Il est assez rare d’avoir sous la main un document stipulant noir sur blanc la décision d’exterminer tout ou partie de son peuple.

C’est pourtant ce qui se passe actuellement au Laos, où des documents officiels, signés de la famille princière elle-même, dont le prince Souphanouvong, membre du Politburo, famille de celui-là même qui avait organisé le soulèvement contre les colons français, mentionne « lLes Meos (Hmongs) sont indésirables, et le gouvernement de la R.D.P.L (République démocratique populaire du Laos) entame cette « stratégie secrète sans que la communauté internationale puisse se douter de quoi que ce soit ».

L’histoire nationale du Laos est complexe. Annexé par le Siam, protectorat de l’Empire britannique, le Laos est également une ancienne colonie française. Après son indépendance, le Laos est tombé dans l’ingérence et l’impérialisme américain. Aujourd’hui, le gouvernement laotien, libre, entend faire ce que bon lui semble, quitte à bafouer les droits de l’homme les plus élémentaires, au mépris des conventions établies.

Aujourd’hui, un peuple est en danger de mort imminente. Les Hmongs, peuple de montagne ont en leur temps aidé l’armée française contre l’occupant, puis les Américains lors de la guerre du Vietnam. Trente ans ont passé, mais gare à ceux restés coincés au milieu de la jungle laotienne, qui n’ont pas eu le temps de s’enfuir avec les soldats américains ou français. Depuis près d’un demi siècle, ils sont prisonniers de cette jungle, à la merci de l’armée laotienne, pourchassés, torturés, et bientôt morts, de faim, à petit feu. Ils n’ont plus où aller, ils n’ont plus à manger. Ils sont seuls au monde. N’étaient les journalistes, qui parviennent par miracle jusqu’aux quelques miraculés encore en vie grâce aux racines de la canopée, ils n’ont pour tout autre compagnon que l’armée qui les traque jour et nuit, les obligeant à bouger sans arrêt. Les cours d’eau sont toxiques, semer et planter est impossible du fait de leurs déplacements incessants pour rester en vie.

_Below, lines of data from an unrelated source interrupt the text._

(* ===== verification/Csr.v ===== *)
(** * container/csr.go: the compressed-sparse-row digraph and its builder *)

From S2P Require Import Prelude Bitmap Digraph.

(** ** The graph *)

Record csrDigraph : Type := {
  csr_idToDenseIdx : gmap Z Z;
  csr_denseIdxToID : list Z;
  csr_outOffsets : list Z;
  csr_outAdj : list Z;
  csr_inOffsets : list Z;
  csr_inAdj : list Z
}.

Definition csrDigraph_idx (s : csrDigraph) (node : Z) : option Z := csr_idToDenseIdx s !! node.

(** The slice of one vertex: [adj[offsets[idx]:offsets[idx+1]]]. *)
Definition csr_row (offsets adj : list Z) (idx : Z) : outcome (list Z) :=
  start ← slice_get offsets idx; end_ ← slice_get offsets (idx + 1); slice_sub adj start end_.

Definition csrDigraph_csrRange (s : csrDigraph) (idx : Z) (dir : Direction) : outcome (list Z) :=
  match dir with
  | DirectionOutbound => csr_row (csr_outOffsets s) (csr_outAdj s) idx
  | DirectionInbound => csr_row (csr_inOffsets s) (csr_inAdj s) idx
  | DirectionBoth =>
      outs ← csr_row (csr_outOffsets s) (csr_outAdj s) idx;
      ins ← csr_row (csr_inOffsets s) (csr_inAdj s) idx;
      Done (outs ++ ins)
  end.

Definition csrDigraph_NumNodes (s : csrDigraph) : Z := Z.of_nat (length (csr_denseIdxToID s)).

Definition csrDigraph_NumEdges (s : csrDigraph) : Z := Z.of_nat (length (csr_outAdj s)).

Definition csrDigraph_Nodes {B} `{Roaring B} (s : csrDigraph) : B :=
  NewBitmap64With (csr_denseIdxToID s).

Definition csrDigraph_EachNode {St} (s : csrDigraph) (delegate : Z -> St -> St * bool) (st : St) : St :=
  each delegate (csr_denseIdxToID s) st.

Definition csrDigraph_AdjacentNodes (s : csrDigraph) (node : Z) (direction : Direction)
  : outcome (list Z) :=
  match csrDigraph_idx s node with
  | Some idx => csrDigraph_csrRange s idx direction
  | None => Done []
  end.

Definition csr_degree (offsets : list Z) (idx : Z) : outcome Z :=
  hi ← slice_get offsets (idx + 1); lo ← slice_get offsets idx; Done (wrap64 (hi - lo)).

Definition csrDigraph_Degrees (s : csrDigraph) (node : Z) (direction : Direction) : outcome Z :=
  match csrDigraph_idx s node with
  | Some idx =>
      match direction with
      | DirectionOutbound => csr_degree (csr_outOffsets s) idx
      | DirectionInbound => csr_degree (csr_inOffsets s) idx
      | DirectionBoth =>
          o ← csr_degree (csr_outOffsets s) idx; i ← csr_degree (csr_inOffsets s) idx;
          Done (wrap64 (o + i))
      end
  | None => Done 0%Z
  end.

(** [for next, end := start, end; next < end; next++ { if !delegate(adj[next]) { return } }];
    the flag says whether the loop ran to its end. *)
Fixpoint csr_scan {St} (adj : list Z) (delegate : Z -> St -> St * bool)
    (turns : nat) (next : Z) (st : St) : outcome (St * bool) :=
  match turns with
  | O => Done (st, true)
  | S turns' =>
      x ← slice_get adj next;
      let '(st', continue) := delegate x st in
      if continue : bool then csr_scan adj delegate turns' (next + 1) st' else Done (st', false)
  end.

Definition csr_each {St} (offsets adj : list Z) (idx : Z) (delegate : Z -> St -> St * bool) (st : St)
  : outcome (St * bool) :=
  next ← slice_get offsets idx; end_ ← slice_get offsets (idx + 1);
  csr_scan adj delegate (Z.to_nat (end_ - next)) next st.

Definition csrDigraph_EachAdjacentNode {St} (s : csrDigraph) (node : Z) (direction : Direction)
    (delegate : Z -> St -> St * bool) (st : St) : outcome St :=
  match csrDigraph_idx s node with
  | Some idx =>
      match direction with
      | DirectionOutbound =>
          r ← csr_each (csr_outOffsets s) (csr_outAdj s) idx delegate st; Done r.1
      | DirectionInbound =>
          r ← csr_each (csr_inOffsets s) (csr_inAdj s) idx delegate st; Done r.1
      | DirectionBoth =>
          r ← csr_each (csr_outOffsets s) (csr_outAdj s) idx delegate st;
          if (r.2 : bool)
          then r' ← csr_each (csr_inOffsets s) (csr_inAdj s) idx delegate r.1; Done r'.1
          else Done r.1
      end
  | None => Done st
  end.

(** [Normalize]: the same offsets over the dense indices. A Go map read of a
    missing key is the zero value. *)
Definition csr_translate (s : csrDigraph) (origNeighbour : Z) : Z :=
  default 0%Z (csr_idToDenseIdx s !! origNeighbour).

Definition csrDigraph_Normalize (s : csrDigraph) : list Z * csrDigraph :=
  let dense := Z.of_nat <$> seq 0 (length (csr_denseIdxToID s)) in
  (csr_denseIdxToID s,
   {| csr_idToDenseIdx := foldl (fun m i => <[i := i]> m) ∅ dense;
      csr_denseIdxToID := dense;
      csr_outOffsets := csr_outOffsets s;
      csr_outAdj := csr_translate s <$> csr_outAdj s;
      csr_inOffsets := csr_inOffsets s;
      csr_inAdj := csr_translate s <$> csr_inAdj s |}).

(** ** The builder *)

Section builder.
Context {B : Type} `{Roaring B}.

Record CSRDigraphBuilder : Type := {
  cb_idToDenseIdx : gmap Z Z;
  cb_denseIdxToID : list Z;
  cb_outTmp : gmap Z B;
  cb_inTmp : gmap Z B
}.

Definition NewCSRDigraphBuilder : CSRDigraphBuilder :=
  {| cb_idToDenseIdx := ∅; cb_denseIdxToID := []; cb_outTmp := ∅; cb_inTmp := ∅ |}.

Definition CSRDigraphBuilder_ensureNode (s : CSRDigraphBuilder) (id : Z) : CSRDigraphBuilder * Z :=
  match cb_idToDenseIdx s !! id with
  | Some idx => (s, idx)
  | None =>
      let idx := Z.of_nat (length (cb_denseIdxToID s)) in
      ({| cb_idToDenseIdx := <[id := idx]> (cb_idToDenseIdx s);
          cb_denseIdxToID := cb_denseIdxToID s ++ [id];
          cb_outTmp := <[idx := NewBitmap64]> (cb_outTmp s);
          cb_inTmp := <[idx := NewBitmap64]> (cb_inTmp s) |}, idx)
  end.

Definition CSRDigraphBuilder_AddNode (s : CSRDigraphBuilder) (node : Z) : CSRDigraphBuilder :=
  (CSRDigraphBuilder_ensureNode s node).1.

(** [if existing, ok := m[k]; ok { existing.Add(v) } else { m[k] = NewBitmap64With(v) }]. *)
Definition adjacency_add (m : gmap Z B) (k v : Z) : gmap Z B :=
  match m !! k with
  | Some existingBitmap => <[k := bitmap64_Add [v] existingBitmap]> m
  | None => <[k := NewBitmap64With [v]]> m
  end.

Definition CSRDigraphBuilder_AddEdge (s : CSRDigraphBuilder) (start end_ : Z) : CSRDigraphBuilder :=
  let '(s1, startIdx) := CSRDigraphBuilder_ensureNode s start in
  let '(s2, endIdx) := CSRDigraphBuilder_ensureNode s1 end_ in
  {| cb_idToDenseIdx := cb_idToDenseIdx s2;
     cb_denseIdxToID := cb_denseIdxToID s2;
     cb_outTmp := adjacency_add (cb_outTmp s2) startIdx endIdx;
     cb_inTmp := adjacency_add (cb_inTmp s2) endIdx startIdx |}.

(** A call on [tmp[nextNode]]: the nil interface of a missing key panics. *)
Definition tmp_get (tmp : gmap Z B) (nextNode : Z) : outcome B :=
  match tmp !! nextNode with Some b => Done b | None => Panic end.

(** First loop of [Build], one side: [total += tmp[n].Cardinality(); offsets[n+1] = total]. *)
Definition Build_offsets_step (tmp : gmap Z B) (st : outcome (Z * list Z)) (nextNode : nat)
  : outcome (Z * list Z) :=
  '(total, offsets) ← st;
  b ← tmp_get tmp (Z.of_nat nextNode);
  let total' := wrap64 (total + bitmap64_Cardinality b) in
  offsets' ← slice_set offsets (Z.of_nat nextNode + 1) total';
  Done (total', offsets').

(** Inner delegate of the second loop: [adj[i] = denseIdxToID[a]; i++]. *)
Definition Build_fill_one (denseIdxToID : list Z) (adjacentDenseIndex : Z)
    (st : outcome (list Z * Z)) : outcome (list Z * Z) * bool :=
  (('(adj, denseIdx) ← st;
    id ← slice_get denseIdxToID adjacentDenseIndex;
    adj' ← slice_set adj denseIdx id;
    Done (adj', denseIdx + 1)%Z), true).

Ils n’ont rien fait. Ils ont voulu œuvrer auprès de ceux qui leur semblèrent être, à tort ou à raison, les « bons ». On le leur fait payer cher, très cher. Depuis Dien Bien Phu, trois générations vivent ainsi un calvaire incessant.

La France a certes accueilli sur son sol les rescapés qui ont eu la chance de pouvoir s’enfuir. On les a parqués notamment en Guyane française, à Cacao, un lieu isolé de tout, bien loin de Kourou, dans les pripris marécageux infestés de moustiques, et de nuit, pour que personne ne s’insurge. En effet, la population française n’a que faire de nouveaux éclopés sur son territoire. Ils ont aidé la France ! « Bah ! c’est du passé tout ça » entend-on ! « Oui, mais pour eux, c’est du présent ! – Vous savez, on ne peut pas aider tous les malheureux de la terre ! – Oui mais là, c’est le contraire : ce sont eux qui nous ont aidés. » Surprise, ignorance… Puis l’interlocuteur, pourtant reporter dans une grande télévision française, ajoute : « Oui, mais cela fera encore un trou dans l’économie ; il faudra leur donner des pensions ! »

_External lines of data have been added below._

Lemma adjacent_set n d :
  exists b, triplestore_adjacent s n d = Done b /\
    forall y, y ∈ bset b <-> exists e, e ∈ ts_edges s /\ incident n d e /\
      edge_ID e ∉ bset (ts_deletedEdges s) /\
      endpoint d e y.
Proof.
  unfold triplestore_adjacent. rewrite adjacentEdgeIndices_select.
  eexists. split; [apply (each_get_select (incident n d) _ [])|]. intros y.
  rewrite (each_continue _ (fun edge nodes => if negb (bitmap64_Contains (edge_ID edge) (ts_deletedEdges s)) then
          match d with
          | DirectionOutbound => bitmap64_Add [edge_End edge] nodes
          | DirectionInbound => bitmap64_Add [edge_Start edge] nodes
          | DirectionBoth => bitmap64_Add [edge_Start edge] (bitmap64_Add [edge_End edge] nodes)
          end
        else nodes)) by done.
  transitivity (exists e, e ∈ filter (incident n d) (ts_edges s) /\
      edge_ID e ∉ bset (ts_deletedEdges s) /\
      endpoint d e y); [|setoid_rewrite list_elem_of_filter; naive_solver].
  induction (filter (incident n d) (ts_edges s)) as [|e l IH] using rev_ind.
  - cbn [foldl]. rewrite bset_New. set_solver.
  - setoid_rewrite elem_of_app. setoid_rewrite list_elem_of_singleton.
    transitivity ((exists e0, e0 ∈ l /\ edge_ID e0 ∉ bset (ts_deletedEdges s) /\
      endpoint d e0 y) \/ edge_ID e ∉ bset (ts_deletedEdges s) /\
      endpoint d e y); [|naive_solver].
    rewrite <- IH, foldl_app. cbn [foldl]. rewrite bset_Contains. clear IH.
    case_bool_decide; cbn [negb]; [tauto|].
    unfold endpoint. destruct d; rewrite !bset_Add; set_solver.
Qed.
End store.

(** ** Projections *)

Section projections.
Context {B : Type} `{Roaring B} `{!RoaringLaws B}.

(** An edge survives a projection when neither it nor an end is masked. *)
Definition survives (dn de : gset Z) (e : Edge) : Prop :=
  edge_ID e ∉ de /\ edge_Start e ∉ dn /\ edge_End e ∉ dn.

#[export] Instance survives_dec dn de e : Decision (survives dn de e).
Proof. unfold survives. apply _. Defined.

Lemma tp_live_spec (p : triplestoreProjection B) e :
  tp_live p e = bool_decide (survives (bset (tp_deletedNodes p)) (bset (tp_deletedEdges p)) e).
Proof.
  unfold tp_live, survives. rewrite !bset_Contains. repeat case_bool_decide; naive_solver.
Qed.

Section one.
Context (p : triplestoreProjection B) (Hinv : ts_inv (tp_origin p)).

Definition tp_edges : list Edge :=
  filter (survives (bset (tp_deletedNodes p)) (bset (tp_deletedEdges p))) (ts_edges (tp_origin p)).

Definition tp_nodes : list Z :=
  filter (fun n => n ∉ bset (tp_deletedNodes p)) (bitmap64_Slice (ts_nodes (tp_origin p))).

Lemma projection_EachEdge {St} (f : Edge -> St -> St * bool) st :
  triplestoreProjection_EachEdge p f st = each f tp_edges st.
Proof. apply each_filter. intros e. apply tp_live_spec. Qed.

Lemma projection_EachNode {St} (f : Z -> St -> St * bool) st :
  triplestoreProjection_EachNode p f st = each f tp_nodes st.
Proof.
  unfold triplestoreProjection_EachNode, triplestore_EachNode. rewrite Each_Slice.
  apply each_filter. intros n. rewrite bset_Contains. repeat case_bool_decide; naive_solver.
Qed.

Lemma projection_EachAdjacentEdge {St} n d (f : Edge -> St -> St * bool) st :
  triplestoreProjection_EachAdjacentEdge p n d f st =
  Done (each f (filter (incident n d) tp_edges) st).
Proof.
  unfold triplestoreProjection_EachAdjacentEdge.
  rewrite EachAdjacentEdge_filter by done. f_equal.
  rewrite (each_filter (survives (bset (tp_deletedNodes p)) (bset (tp_deletedEdges p))))
    by (intros e; apply tp_live_spec).
  unfold tp_edges. rewrite !list_filter_filter. f_equal. apply list_filter_iff. tauto.
Qed.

L’être humain est ainsi fait qu’il brise les ponts lorsqu’il n’en a plus besoin pour traverser. La France ne brille pas par son esprit de reconnaissance. Tandis que nombre de pays reconnaissent enfin les problèmes de leurs colonies, la France souffre de maladie d’Alzheimer quand cela l’arrange.

Depuis le coup médiatique, diront certains, de Grégoire Deniau, à qui il faut reconnaître du courage là où tant d’autres restent pépères près de la machine à café, la France ne peut plus dire qu’elle ignore le tragique quotidien des centaines de Hmongs qui survivent encore.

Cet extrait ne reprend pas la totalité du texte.